_Aim of the task_.
Copying nothing before it, reproduce the line that holds "57; 120; 108;" and every line after it in the data, exactly.

_Recorded information_.
Definition volume_09 : list Z := [
  0; 0; 0; 0; 0; 0; 0; 0; 0; 0; 0; 0; 0; 0; 0; 0; 0; 0; 0; 0; 0; 0; 0; 0; 0; 0; 0; 0;
  0; 0; 0; 0; 0; 128; 128; 192; 192; 224; 224; 224; 224; 224; 224; 224; 224; 224; 224; 192; 192; 192; 128; 128; 0; 0; 0; 0;
  0; 0; 0; 0; 0; 0; 0; 0; 0; 0; 0; 0; 0; 0; 0; 0; 0; 0; 0; 0; 0; 0; 0; 0; 0; 0; 0; 0;
  0; 0; 0; 0; 0; 0; 0; 0; 0; 0; 0; 0; 0; 0; 0; 0; 0; 0; 0; 0; 0; 0; 0; 0; 0; 128; 224; 240;
  248; 252; 254; 255; 255; 255; 255; 255; 255; 255; 255; 255; 255; 255; 255; 255; 255; 255; 255; 255; 255; 255; 255; 255; 255; 254; 254; 252;
  248; 224; 192; 0; 0; 0; 0; 0; 0; 0; 0; 0; 0; 0; 0; 0; 0; 0; 0; 0; 0; 0; 0; 0; 0; 0; 0; 0;
  0; 0; 0; 0; 0; 0; 0; 0; 0; 0; 0; 0; 0; 0; 0; 0; 0; 0; 0; 0; 0; 0; 0; 248; 254; 79; 79; 79;
  15; 15; 31; 255; 255; 255; 255; 31; 31; 31; 31; 31; 15; 15; 7; 3; 3; 1; 0; 255; 255; 255; 255; 255; 255; 15; 15; 79;
  79; 71; 71; 127; 248; 0; 0; 0; 0; 0; 0; 0; 0; 0; 0; 0; 0; 0; 0; 0; 0; 0; 0; 0; 0; 0; 0; 0;
  0; 0; 0; 0; 0; 0; 0; 0; 0; 0; 0; 0; 0; 0; 0; 0; 0; 0; 0; 0; 0; 0; 0; 31; 255; 228; 32; 32;
  16; 146; 2; 67; 31; 127; 255; 248; 248; 248; 248; 248; 240; 224; 224; 192; 128; 128; 0; 255; 255; 255; 127; 63; 15; 64; 0; 146;
  18; 18; 226; 254; 63; 0; 0; 0; 0; 0; 0; 0; 0; 0; 0; 0; 0; 0; 0; 0; 0; 0; 0; 0; 0; 0; 0; 0;
  0; 0; 0; 0; 0; 0; 0; 0; 0; 0; 0; 0; 0; 0; 0; 0; 0; 0; 0; 0; 0; 0; 0; 0; 0; 3; 7; 31;
  57; 120; 108; 192; 224; 144; 0; 193; 33; 3; 3; 231; 7; 7; 231; 7; 7; 195; 3; 11; 97; 128; 136; 177; 226; 228; 124; 56;
  29; 15; 3; 0; 0; 0; 0; 0; 0; 0; 0; 0; 0; 0; 0; 0; 0; 0; 0; 0; 0; 0; 0; 0; 0; 0; 0; 0;
  0; 0; 0; 0; 0; 0; 0; 0; 0; 0; 0; 0; 0; 0; 0; 0; 0; 0; 0; 0; 0; 0; 0; 0; 0; 0; 0; 0;
  0; 0; 0; 0; 1; 1; 3; 3; 2; 6; 7; 6; 6; 4; 7; 6; 6; 7; 6; 6; 3; 3; 1; 1; 0; 0; 0; 0;
  0; 0; 0; 0; 0; 0; 0; 0; 0; 0; 0; 0; 0; 0; 0; 0; 0; 0; 0; 0; 0; 0; 0; 0; 0; 0; 0; 0
].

_Output for this task_.
  57; 120; 108; 192; 224; 144; 0; 193; 33; 3; 3; 231; 7; 7; 231; 7; 7; 195; 3; 11; 97; 128; 136; 177; 226; 228; 124; 56;
  29; 15; 3; 0; 0; 0; 0; 0; 0; 0; 0; 0; 0; 0; 0; 0; 0; 0; 0; 0; 0; 0; 0; 0; 0; 0; 0; 0;
  0; 0; 0; 0; 0; 0; 0; 0; 0; 0; 0; 0; 0; 0; 0; 0; 0; 0; 0; 0; 0; 0; 0; 0; 0; 0; 0; 0;
  0; 0; 0; 0; 1; 1; 3; 3; 2; 6; 7; 6; 6; 4; 7; 6; 6; 7; 6; 6; 3; 3; 1; 1; 0; 0; 0; 0;
  0; 0; 0; 0; 0; 0; 0; 0; 0; 0; 0; 0; 0; 0; 0; 0; 0; 0; 0; 0; 0; 0; 0; 0; 0; 0; 0; 0
].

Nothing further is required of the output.